What you need to produce from the material below is an exact transcription of the lines from the one with "destruct target ||" through the one with "Theorem RenderEnd_draws_fit_the_store (c", both included, and no other line.

=-=-=

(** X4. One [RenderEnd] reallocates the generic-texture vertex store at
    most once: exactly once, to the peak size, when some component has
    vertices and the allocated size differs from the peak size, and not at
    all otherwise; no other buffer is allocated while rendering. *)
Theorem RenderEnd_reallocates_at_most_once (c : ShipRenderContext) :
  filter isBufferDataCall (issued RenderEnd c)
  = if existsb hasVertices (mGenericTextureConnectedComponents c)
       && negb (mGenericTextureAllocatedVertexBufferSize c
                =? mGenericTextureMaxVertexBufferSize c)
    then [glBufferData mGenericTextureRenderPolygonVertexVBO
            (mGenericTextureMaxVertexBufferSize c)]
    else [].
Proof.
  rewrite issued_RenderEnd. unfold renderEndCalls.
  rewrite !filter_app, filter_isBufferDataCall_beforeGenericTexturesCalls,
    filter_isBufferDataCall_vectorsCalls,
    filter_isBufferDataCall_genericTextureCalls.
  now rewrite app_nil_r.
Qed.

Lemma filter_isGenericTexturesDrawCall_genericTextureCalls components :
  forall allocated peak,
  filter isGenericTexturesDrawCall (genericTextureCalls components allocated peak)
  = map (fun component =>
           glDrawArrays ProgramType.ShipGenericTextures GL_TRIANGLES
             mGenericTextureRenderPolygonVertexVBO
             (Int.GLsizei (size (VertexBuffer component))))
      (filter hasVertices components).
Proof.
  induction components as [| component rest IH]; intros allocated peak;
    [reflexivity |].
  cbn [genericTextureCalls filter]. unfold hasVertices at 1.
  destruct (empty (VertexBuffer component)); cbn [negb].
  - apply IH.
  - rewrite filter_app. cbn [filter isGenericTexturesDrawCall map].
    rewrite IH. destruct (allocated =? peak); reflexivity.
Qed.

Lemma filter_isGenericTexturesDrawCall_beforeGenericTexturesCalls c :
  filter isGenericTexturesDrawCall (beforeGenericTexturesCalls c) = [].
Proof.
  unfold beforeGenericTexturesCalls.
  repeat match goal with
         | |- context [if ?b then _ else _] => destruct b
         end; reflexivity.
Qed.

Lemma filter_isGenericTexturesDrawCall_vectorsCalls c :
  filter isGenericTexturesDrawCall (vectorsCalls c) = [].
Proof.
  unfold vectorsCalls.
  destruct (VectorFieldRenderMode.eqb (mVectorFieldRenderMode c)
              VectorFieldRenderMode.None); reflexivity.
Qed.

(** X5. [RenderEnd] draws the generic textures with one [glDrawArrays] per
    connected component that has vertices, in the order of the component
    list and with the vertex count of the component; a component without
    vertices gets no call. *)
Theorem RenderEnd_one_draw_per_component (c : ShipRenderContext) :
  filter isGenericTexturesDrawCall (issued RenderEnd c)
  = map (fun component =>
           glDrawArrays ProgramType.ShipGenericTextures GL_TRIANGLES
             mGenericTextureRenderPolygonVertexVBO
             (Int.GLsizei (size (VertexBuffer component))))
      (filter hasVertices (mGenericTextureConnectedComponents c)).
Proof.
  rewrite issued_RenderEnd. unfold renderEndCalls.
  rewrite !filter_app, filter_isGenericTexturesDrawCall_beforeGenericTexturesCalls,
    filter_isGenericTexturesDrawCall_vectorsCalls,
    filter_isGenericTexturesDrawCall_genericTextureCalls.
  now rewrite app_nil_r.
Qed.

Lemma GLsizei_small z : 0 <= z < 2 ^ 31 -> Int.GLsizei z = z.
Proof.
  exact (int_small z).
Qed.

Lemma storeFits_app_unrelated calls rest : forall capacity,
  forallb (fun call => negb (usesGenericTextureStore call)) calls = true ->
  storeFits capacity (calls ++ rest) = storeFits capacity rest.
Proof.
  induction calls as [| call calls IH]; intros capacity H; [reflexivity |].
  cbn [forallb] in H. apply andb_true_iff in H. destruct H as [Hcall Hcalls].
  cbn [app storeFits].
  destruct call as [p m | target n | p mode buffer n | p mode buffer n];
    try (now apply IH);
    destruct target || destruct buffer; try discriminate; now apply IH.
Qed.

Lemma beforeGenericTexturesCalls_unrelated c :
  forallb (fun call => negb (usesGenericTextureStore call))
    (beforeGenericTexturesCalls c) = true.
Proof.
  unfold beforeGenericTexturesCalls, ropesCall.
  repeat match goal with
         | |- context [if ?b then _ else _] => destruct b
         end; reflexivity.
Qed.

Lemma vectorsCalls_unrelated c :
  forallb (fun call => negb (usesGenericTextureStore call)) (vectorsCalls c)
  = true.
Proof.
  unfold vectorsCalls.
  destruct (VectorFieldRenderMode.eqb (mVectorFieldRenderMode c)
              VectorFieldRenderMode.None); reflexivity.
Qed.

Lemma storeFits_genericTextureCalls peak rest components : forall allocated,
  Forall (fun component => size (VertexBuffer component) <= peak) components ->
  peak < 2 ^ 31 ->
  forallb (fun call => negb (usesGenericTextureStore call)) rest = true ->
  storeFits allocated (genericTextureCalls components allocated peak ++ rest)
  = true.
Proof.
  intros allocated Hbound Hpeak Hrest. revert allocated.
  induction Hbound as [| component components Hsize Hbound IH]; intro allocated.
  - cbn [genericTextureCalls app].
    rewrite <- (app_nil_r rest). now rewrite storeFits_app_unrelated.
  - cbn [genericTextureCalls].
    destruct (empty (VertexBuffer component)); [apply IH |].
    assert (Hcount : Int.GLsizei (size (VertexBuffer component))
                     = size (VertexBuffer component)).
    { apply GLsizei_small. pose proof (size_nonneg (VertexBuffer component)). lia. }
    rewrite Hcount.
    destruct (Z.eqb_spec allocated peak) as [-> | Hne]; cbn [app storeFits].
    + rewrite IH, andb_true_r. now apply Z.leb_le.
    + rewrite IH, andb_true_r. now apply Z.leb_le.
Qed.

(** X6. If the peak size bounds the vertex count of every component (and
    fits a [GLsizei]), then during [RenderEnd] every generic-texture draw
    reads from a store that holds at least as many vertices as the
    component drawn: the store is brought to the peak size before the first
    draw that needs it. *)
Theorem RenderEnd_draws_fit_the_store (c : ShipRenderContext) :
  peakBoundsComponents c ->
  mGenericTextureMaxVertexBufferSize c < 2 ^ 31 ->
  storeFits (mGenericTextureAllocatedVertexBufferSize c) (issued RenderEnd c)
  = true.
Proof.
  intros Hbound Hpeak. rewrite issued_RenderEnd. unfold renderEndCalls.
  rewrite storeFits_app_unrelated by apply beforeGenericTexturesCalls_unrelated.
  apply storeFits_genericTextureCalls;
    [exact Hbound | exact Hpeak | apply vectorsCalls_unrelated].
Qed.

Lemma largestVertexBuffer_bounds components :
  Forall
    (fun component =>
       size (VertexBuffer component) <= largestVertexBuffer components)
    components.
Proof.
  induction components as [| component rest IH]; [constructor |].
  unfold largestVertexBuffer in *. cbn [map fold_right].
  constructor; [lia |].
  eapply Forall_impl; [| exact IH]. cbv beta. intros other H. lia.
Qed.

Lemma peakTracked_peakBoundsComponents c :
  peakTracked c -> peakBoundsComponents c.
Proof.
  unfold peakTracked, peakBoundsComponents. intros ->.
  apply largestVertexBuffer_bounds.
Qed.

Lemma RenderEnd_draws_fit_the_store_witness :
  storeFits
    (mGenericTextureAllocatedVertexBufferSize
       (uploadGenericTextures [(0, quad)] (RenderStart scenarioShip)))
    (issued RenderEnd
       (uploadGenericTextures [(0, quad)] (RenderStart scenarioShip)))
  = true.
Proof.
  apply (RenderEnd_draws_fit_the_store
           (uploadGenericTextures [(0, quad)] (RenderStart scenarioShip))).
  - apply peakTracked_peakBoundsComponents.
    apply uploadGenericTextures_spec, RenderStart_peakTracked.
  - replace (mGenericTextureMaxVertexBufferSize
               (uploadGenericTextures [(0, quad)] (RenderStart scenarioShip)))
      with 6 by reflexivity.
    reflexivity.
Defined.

=-=-=

**OUTPUT BELOW**.
    destruct target || destruct buffer; try discriminate; now apply IH.
Qed.

Lemma beforeGenericTexturesCalls_unrelated c :
  forallb (fun call => negb (usesGenericTextureStore call))
    (beforeGenericTexturesCalls c) = true.
Proof.
  unfold beforeGenericTexturesCalls, ropesCall.
  repeat match goal with
         | |- context [if ?b then _ else _] => destruct b
         end; reflexivity.
Qed.

Lemma vectorsCalls_unrelated c :
  forallb (fun call => negb (usesGenericTextureStore call)) (vectorsCalls c)
  = true.
Proof.
  unfold vectorsCalls.
  destruct (VectorFieldRenderMode.eqb (mVectorFieldRenderMode c)
              VectorFieldRenderMode.None); reflexivity.
Qed.

Lemma storeFits_genericTextureCalls peak rest components : forall allocated,
  Forall (fun component => size (VertexBuffer component) <= peak) components ->
  peak < 2 ^ 31 ->
  forallb (fun call => negb (usesGenericTextureStore call)) rest = true ->
  storeFits allocated (genericTextureCalls components allocated peak ++ rest)
  = true.
Proof.
  intros allocated Hbound Hpeak Hrest. revert allocated.
  induction Hbound as [| component components Hsize Hbound IH]; intro allocated.
  - cbn [genericTextureCalls app].
    rewrite <- (app_nil_r rest). now rewrite storeFits_app_unrelated.
  - cbn [genericTextureCalls].
    destruct (empty (VertexBuffer component)); [apply IH |].
    assert (Hcount : Int.GLsizei (size (VertexBuffer component))
                     = size (VertexBuffer component)).
    { apply GLsizei_small. pose proof (size_nonneg (VertexBuffer component)). lia. }
    rewrite Hcount.
    destruct (Z.eqb_spec allocated peak) as [-> | Hne]; cbn [app storeFits].
    + rewrite IH, andb_true_r. now apply Z.leb_le.
    + rewrite IH, andb_true_r. now apply Z.leb_le.
Qed.

(** X6. If the peak size bounds the vertex count of every component (and
    fits a [GLsizei]), then during [RenderEnd] every generic-texture draw
    reads from a store that holds at least as many vertices as the
    component drawn: the store is brought to the peak size before the first
    draw that needs it. *)
Theorem RenderEnd_draws_fit_the_store (c : ShipRenderContext) :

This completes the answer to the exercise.